WHAT YOU SHOULD DO: Word for word, restate the records that follow.

(Stored data entries)
•••••
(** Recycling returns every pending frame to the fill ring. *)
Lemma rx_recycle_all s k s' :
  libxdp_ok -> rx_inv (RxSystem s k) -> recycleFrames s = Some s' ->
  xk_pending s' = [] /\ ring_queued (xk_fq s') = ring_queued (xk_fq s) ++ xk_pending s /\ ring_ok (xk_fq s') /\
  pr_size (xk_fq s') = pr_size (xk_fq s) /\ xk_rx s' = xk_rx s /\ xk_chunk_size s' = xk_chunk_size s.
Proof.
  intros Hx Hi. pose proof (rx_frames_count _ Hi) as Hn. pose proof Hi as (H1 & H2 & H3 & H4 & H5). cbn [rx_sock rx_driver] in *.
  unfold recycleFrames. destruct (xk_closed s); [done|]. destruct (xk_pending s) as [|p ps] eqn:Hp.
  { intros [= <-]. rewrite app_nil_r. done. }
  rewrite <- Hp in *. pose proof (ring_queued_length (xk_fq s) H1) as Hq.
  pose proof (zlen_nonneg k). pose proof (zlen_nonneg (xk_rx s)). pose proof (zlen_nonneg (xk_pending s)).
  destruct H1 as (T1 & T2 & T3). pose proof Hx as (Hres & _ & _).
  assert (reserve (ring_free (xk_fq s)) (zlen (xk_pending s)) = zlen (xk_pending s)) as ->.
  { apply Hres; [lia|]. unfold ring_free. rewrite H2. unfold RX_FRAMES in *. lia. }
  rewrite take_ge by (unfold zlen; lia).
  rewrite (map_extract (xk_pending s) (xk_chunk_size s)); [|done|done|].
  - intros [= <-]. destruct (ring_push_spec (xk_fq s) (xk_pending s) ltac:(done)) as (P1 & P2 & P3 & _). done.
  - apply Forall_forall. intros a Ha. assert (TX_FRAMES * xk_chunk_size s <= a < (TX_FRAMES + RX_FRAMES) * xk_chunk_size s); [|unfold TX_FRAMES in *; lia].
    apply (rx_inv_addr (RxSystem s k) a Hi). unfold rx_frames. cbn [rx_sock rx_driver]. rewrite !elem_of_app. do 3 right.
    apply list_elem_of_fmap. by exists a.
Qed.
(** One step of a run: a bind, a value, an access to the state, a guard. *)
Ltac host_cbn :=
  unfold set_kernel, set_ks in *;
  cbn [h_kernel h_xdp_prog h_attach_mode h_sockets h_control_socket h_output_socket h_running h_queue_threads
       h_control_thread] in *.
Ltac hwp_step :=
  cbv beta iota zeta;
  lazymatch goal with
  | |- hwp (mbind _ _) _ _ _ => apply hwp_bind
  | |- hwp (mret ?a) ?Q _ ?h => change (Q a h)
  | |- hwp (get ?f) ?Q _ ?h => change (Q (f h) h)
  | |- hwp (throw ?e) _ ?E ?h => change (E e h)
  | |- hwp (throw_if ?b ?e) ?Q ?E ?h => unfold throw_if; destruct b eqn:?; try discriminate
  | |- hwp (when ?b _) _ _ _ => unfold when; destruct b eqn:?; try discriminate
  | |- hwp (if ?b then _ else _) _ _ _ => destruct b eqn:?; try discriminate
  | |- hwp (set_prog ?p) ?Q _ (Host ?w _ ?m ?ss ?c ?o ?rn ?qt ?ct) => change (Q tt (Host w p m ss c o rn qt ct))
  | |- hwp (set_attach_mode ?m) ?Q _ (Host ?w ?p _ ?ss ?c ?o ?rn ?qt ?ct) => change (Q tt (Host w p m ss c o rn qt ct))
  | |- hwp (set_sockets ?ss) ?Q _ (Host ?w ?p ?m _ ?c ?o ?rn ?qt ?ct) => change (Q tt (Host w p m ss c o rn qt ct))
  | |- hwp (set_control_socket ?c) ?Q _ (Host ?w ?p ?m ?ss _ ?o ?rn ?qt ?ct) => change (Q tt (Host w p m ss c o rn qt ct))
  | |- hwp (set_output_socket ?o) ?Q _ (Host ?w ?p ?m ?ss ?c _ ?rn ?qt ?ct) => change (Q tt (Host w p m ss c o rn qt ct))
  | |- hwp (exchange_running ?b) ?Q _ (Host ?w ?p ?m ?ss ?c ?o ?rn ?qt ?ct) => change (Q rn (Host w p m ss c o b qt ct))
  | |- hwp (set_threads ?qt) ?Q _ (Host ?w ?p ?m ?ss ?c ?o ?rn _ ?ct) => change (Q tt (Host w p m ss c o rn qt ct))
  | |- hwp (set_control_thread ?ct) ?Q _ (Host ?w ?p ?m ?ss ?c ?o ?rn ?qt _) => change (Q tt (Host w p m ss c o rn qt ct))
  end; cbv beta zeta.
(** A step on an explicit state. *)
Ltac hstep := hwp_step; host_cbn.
•••••
ANSWER TO THE PROBLEM:
(** Recycling returns every pending frame to the fill ring. *)
Lemma rx_recycle_all s k s' :
  libxdp_ok -> rx_inv (RxSystem s k) -> recycleFrames s = Some s' ->
  xk_pending s' = [] /\ ring_queued (xk_fq s') = ring_queued (xk_fq s) ++ xk_pending s /\ ring_ok (xk_fq s') /\
  pr_size (xk_fq s') = pr_size (xk_fq s) /\ xk_rx s' = xk_rx s /\ xk_chunk_size s' = xk_chunk_size s.
Proof.
  intros Hx Hi. pose proof (rx_frames_count _ Hi) as Hn. pose proof Hi as (H1 & H2 & H3 & H4 & H5). cbn [rx_sock rx_driver] in *.
  unfold recycleFrames. destruct (xk_closed s); [done|]. destruct (xk_pending s) as [|p ps] eqn:Hp.
  { intros [= <-]. rewrite app_nil_r. done. }
  rewrite <- Hp in *. pose proof (ring_queued_length (xk_fq s) H1) as Hq.
  pose proof (zlen_nonneg k). pose proof (zlen_nonneg (xk_rx s)). pose proof (zlen_nonneg (xk_pending s)).
  destruct H1 as (T1 & T2 & T3). pose proof Hx as (Hres & _ & _).
  assert (reserve (ring_free (xk_fq s)) (zlen (xk_pending s)) = zlen (xk_pending s)) as ->.
  { apply Hres; [lia|]. unfold ring_free. rewrite H2. unfold RX_FRAMES in *. lia. }
  rewrite take_ge by (unfold zlen; lia).
  rewrite (map_extract (xk_pending s) (xk_chunk_size s)); [|done|done|].
  - intros [= <-]. destruct (ring_push_spec (xk_fq s) (xk_pending s) ltac:(done)) as (P1 & P2 & P3 & _). done.
  - apply Forall_forall. intros a Ha. assert (TX_FRAMES * xk_chunk_size s <= a < (TX_FRAMES + RX_FRAMES) * xk_chunk_size s); [|unfold TX_FRAMES in *; lia].
    apply (rx_inv_addr (RxSystem s k) a Hi). unfold rx_frames. cbn [rx_sock rx_driver]. rewrite !elem_of_app. do 3 right.
    apply list_elem_of_fmap. by exists a.
Qed.
(** One step of a run: a bind, a value, an access to the state, a guard. *)
Ltac host_cbn :=
  unfold set_kernel, set_ks in *;
  cbn [h_kernel h_xdp_prog h_attach_mode h_sockets h_control_socket h_output_socket h_running h_queue_threads
       h_control_thread] in *.
Ltac hwp_step :=
  cbv beta iota zeta;
  lazymatch goal with
  | |- hwp (mbind _ _) _ _ _ => apply hwp_bind
  | |- hwp (mret ?a) ?Q _ ?h => change (Q a h)
  | |- hwp (get ?f) ?Q _ ?h => change (Q (f h) h)
  | |- hwp (throw ?e) _ ?E ?h => change (E e h)
  | |- hwp (throw_if ?b ?e) ?Q ?E ?h => unfold throw_if; destruct b eqn:?; try discriminate
  | |- hwp (when ?b _) _ _ _ => unfold when; destruct b eqn:?; try discriminate
  | |- hwp (if ?b then _ else _) _ _ _ => destruct b eqn:?; try discriminate
  | |- hwp (set_prog ?p) ?Q _ (Host ?w _ ?m ?ss ?c ?o ?rn ?qt ?ct) => change (Q tt (Host w p m ss c o rn qt ct))
  | |- hwp (set_attach_mode ?m) ?Q _ (Host ?w ?p _ ?ss ?c ?o ?rn ?qt ?ct) => change (Q tt (Host w p m ss c o rn qt ct))
  | |- hwp (set_sockets ?ss) ?Q _ (Host ?w ?p ?m _ ?c ?o ?rn ?qt ?ct) => change (Q tt (Host w p m ss c o rn qt ct))
  | |- hwp (set_control_socket ?c) ?Q _ (Host ?w ?p ?m ?ss _ ?o ?rn ?qt ?ct) => change (Q tt (Host w p m ss c o rn qt ct))
  | |- hwp (set_output_socket ?o) ?Q _ (Host ?w ?p ?m ?ss ?c _ ?rn ?qt ?ct) => change (Q tt (Host w p m ss c o rn qt ct))
  | |- hwp (exchange_running ?b) ?Q _ (Host ?w ?p ?m ?ss ?c ?o ?rn ?qt ?ct) => change (Q rn (Host w p m ss c o b qt ct))
  | |- hwp (set_threads ?qt) ?Q _ (Host ?w ?p ?m ?ss ?c ?o ?rn _ ?ct) => change (Q tt (Host w p m ss c o rn qt ct))
  | |- hwp (set_control_thread ?ct) ?Q _ (Host ?w ?p ?m ?ss ?c ?o ?rn ?qt _) => change (Q tt (Host w p m ss c o rn qt ct))
  end; cbv beta zeta.
(** A step on an explicit state. *)
Ltac hstep := hwp_step; host_cbn.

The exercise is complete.